Work is long but oddly fulfilling, and much of it is about keeping them alive. Most Camps are really Farms--most of what they eat is grown in their own fields. The work happens from sunup to sundown. With decades of experience the wardens know exactly where men break and stop just short of it. Most of the dirty work is done by hand, and labor-saving machines are few--time behind a tractor allows the mind to wander. The inmates quickly appreciate the skill and the training even peasant work demands. The deficit (and there usually are, given how much they need to be fed), are made up by the State. With tractors and fertilizer and modern genetics feeding the population is almost trivial compared to the titanic efforts demanded not even ten generations past. But the State is not a spendthrift, at least not to them. The inmates must learn that they need to work just a little harder, and even if they did work as hard as they could have going hungry for a bit builds character. Most people come here because they are both overconfident and soft, a modern and fatal character flaw. Taiheis are a perceptive people used to privation--they know that even in good times they must be prepared for the bad.

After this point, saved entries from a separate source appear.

(** Buffer [i] is that of block [bn] of device [dv]. *)
Definition caches (bs : list buf) (i : nat) (dv bn : Z) : Prop :=
  exists b, bs !! i = Some b /\ dev b = dv /\ blockno b = bn.

(** All buffers are in the list, and no block has two.  A buffer that was never used is on device -1. *)
Record cache_ok (bs : list buf) (order : list nat) : Prop := {
  co_lru : lru bs order;
  co_one : forall i j dv bn, (i < NBUFn)%nat -> (j < NBUFn)%nat -> dv <> u32 (-1) -> caches bs i dv bn -> caches bs j dv bn -> i = j
}.

(** A buffer in use: held by a process, or waiting in a log that is not committed. *)
Definition in_use (bs : list buf) (i : nat) : Prop := exists b, bs !! i = Some b /\ (has B_BUSY b = true \/ has B_DIRTY b = true).

Section cache.
Context (bs : list buf) (order : list nat) (OK : cache_ok bs order).

Lemma order_lookup i : i ∈ order -> (i < NBUFn)%nat /\ exists b, bs !! i = Some b.
Proof.
  intros Hi. pose proof (lru_linked _ _ (co_lru _ _ OK)) as LL. pose proof (linked_bufs _ _ LL i Hi). split; [done|].
  apply (linked_lookup bs order); [done|lia].
Qed.
Lemma find_hit i dv bn : (i < NBUFn)%nat -> dv <> u32 (-1) -> caches bs i dv bn -> List.find (sel (is_block dv bn) bs) order = Some i.
Proof.
  intros Hi Hdv Hc. assert (forall j, sel (is_block dv bn) bs j = true -> caches bs j dv bn) as Hs.
  { intros j. unfold sel, is_block. destruct (bs !! j) as [b|] eqn:Hb; [|done]. intros [E1%Z.eqb_eq E2%Z.eqb_eq]%andb_true_iff. by exists b. }
  destruct (List.find _ order) as [j|] eqn:F.
  - apply List.find_some in F as [Hj%list_elem_of_In Hsj]. f_equal. destruct (order_lookup j Hj) as [Hlt _].
    apply (co_one _ _ OK j i dv bn); auto.
  - pose proof (lru_all _ _ (co_lru _ _ OK) i Hi) as Hin%list_elem_of_In. pose proof (List.find_none _ _ F i Hin) as Hn.
    destruct Hc as (b & Hb & <- & <-). unfold sel, is_block in Hn. by rewrite Hb, !Z.eqb_refl in Hn.
Qed.
Lemma find_miss dv bn : (forall i, (i < NBUFn)%nat -> ~ caches bs i dv bn) -> List.find (sel (is_block dv bn) bs) order = None.
Proof.
  intros Hno. destruct (List.find _ order) as [j|] eqn:F; [|done]. apply List.find_some in F as [Hj%list_elem_of_In Hs].
  destruct (order_lookup j Hj) as [Hlt _]. destruct (Hno j Hlt). unfold sel, is_block in Hs. destruct (bs !! j) as [b|] eqn:Hb; [|done].
  apply andb_true_iff in Hs as [E1%Z.eqb_eq E2%Z.eqb_eq]. by exists b.
Qed.
Lemma not_recyclable_used i : i ∈ order -> sel recyclable bs i = false <-> in_use bs i.
Proof.
  intros Hi. destruct (order_lookup i Hi) as [_ [b Hb]]. unfold sel, in_use, recyclable. rewrite Hb. split.
  - intros H. exists b. split; [done|]. destruct (has B_BUSY b); [by left|]. destruct (has B_DIRTY b); [by right|done].
  - intros (b' & [= <-] & [-> | ->]); [done|apply andb_false_r].
Qed.

(** From the end of the list: the first buffer that is not in use. *)
Lemma find_oldest :
  match List.find (sel recyclable bs) (reverse order) with
  | Some i => exists l1 l2, order = l1 ++ i :: l2 /\ ~ in_use bs i /\ Forall (in_use bs) l2
  | None => Forall (in_use bs) order
  end.
Proof.
  assert (forall l, (forall i, i ∈ l -> i ∈ order) -> match List.find (sel recyclable bs) (reverse l) with
    | Some i => exists l1 l2, l = l1 ++ i :: l2 /\ ~ in_use bs i /\ Forall (in_use bs) l2
    | None => Forall (in_use bs) l end) as H; [|by apply H].
  intros l. induction l as [|k l IH] using rev_ind; intros Hl; [constructor|]. rewrite reverse_snoc. cbn [List.find].
  pose proof (not_recyclable_used k ltac:(apply Hl; set_solver)) as Hk. destruct (sel recyclable bs k) eqn:Es.
  - exists l, []. split; [done|]. split; [|constructor]. by intros H%Hk.
  - specialize (IH ltac:(intros i Hi; apply Hl; set_solver)). apply proj1 in Hk. specialize (Hk eq_refl).
    destruct (List.find _ (reverse l)) as [i|].
    + destruct IH as (l1 & l2 & -> & H1 & H2). exists l1, (l2 ++ [k]). rewrite <- app_assoc. split; [done|]. split; [done|].
      apply Forall_app. split; [done|]. by constructor.
    + apply Forall_app. split; [done|]. by constructor.
Qed.

(** Flags do not matter; a buffer that is given a block nobody has. *)
Lemma cache_ok_flags f i : keeps_ptrs f -> (forall b, dev (f b) = dev b /\ blockno (f b) = blockno b) -> cache_ok (alter f i bs) order.
Proof.
  intros (Hn & Hp & _) Hd. split.
  - split; [apply linked_alter; [done|done|apply (co_lru _ _ OK)]|apply (co_lru _ _ OK)].
  - assert (forall j dv bn, caches (alter f i bs) j dv bn -> caches bs j dv bn) as Hc.
    { intros j dv bn (b & Hb & E1 & E2). destruct (decide (i = j)) as [->|Hne]; [|rewrite list_lookup_alter_ne in Hb by done; by exists b].
      rewrite list_lookup_alter_eq in Hb. apply fmap_Some in Hb as (b' & Hb' & ->). destruct (Hd b') as [F1 F2]. exists b'. split; [done|]. by rewrite <- F1, <- F2. }
    intros j k dv bn Hj Hk Hdv C1 C2. apply (co_one _ _ OK j k dv bn); auto.
Qed.
Lemma cache_ok_recycle dv bn i :
  (forall j, (j < NBUFn)%nat -> ~ caches bs j dv bn) -> cache_ok (alter (fun b => set_flags B_BUSY (set_blockno bn (set_dev dv b))) i bs) order.
Proof.
  intros Hno. split.
  - split; [apply linked_alter; [done|done|apply (co_lru _ _ OK)]|apply (co_lru _ _ OK)].
  - set (bs' := alter _ i bs).
    assert (forall j dv' bn', (j < NBUFn)%nat -> caches bs' j dv' bn' -> (j = i /\ dv' = dv /\ bn' = bn) \/ (j <> i /\ caches bs j dv' bn')) as Hc.
    { intros j dv' bn' Hj (b & Hb & E1 & E2). unfold bs' in Hb. destruct (decide (i = j)) as [->|Hne].
      - left. rewrite list_lookup_alter_eq in Hb. apply fmap_Some in Hb as (b' & _ & ->). done.
      - right. rewrite list_lookup_alter_ne in Hb by done. split; [done|]. by exists b. }
    intros j k dv' bn' Hj Hk Hdv C1 C2. destruct (Hc j dv' bn' Hj C1) as [(-> & -> & ->)|[N1 C1']], (Hc k _ _ Hk C2) as [(-> & E1 & E2)|[N2 C2']]; subst; try done.
    + by destruct (Hno k Hk).
    + by destruct (Hno j Hj).
    + by apply (co_one _ _ OK j k dv' bn').
Qed.
End cache.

When they don't work for the Camp the inmates work for themselves. The best craftsmen are high in status and their advice sought after, as they will be released soon. A library exists to fill what little time (and thought) the inmates have left. If they do not read, they write, mostly about themselves, what they have done, and what they have learned. The wardens talk about it with them, from time to time, like a teacher conversing with a student. Bad students are placed under supervision. Disruptive students are removed from the class and given discipline on their own.
Sometimes the inmates are let out. The bad ones must wear a vest that says "CRIMINAL" on the back and sent to the most menial tasks. The good ones merely wear their jumpsuits out and are even allowed to talk to the passers-by on occasion. From early childhood people are conditioned to half-pity, half-respect them--they are only trying their best.
--and trying their best is all that the Thought Police are looking for. The Camp serves a holy purpose. The extirpation of deceit, of cynicism, of all the little evil thoughts that kills Man. A God Worshipper only needs to see the hypocrisy of the Jesselton squat or the suicidal decadence of Wallasea to shake him to his bone. No, sincere men, helpful men, holy men reach Heaven. Some will return as bohisattvas to help the rest of us along. To shirk this duty is to condemn the world to suffer, to decay, and to become colder in entropy. None of the wardens want this to happen, from the bottom of their hearts.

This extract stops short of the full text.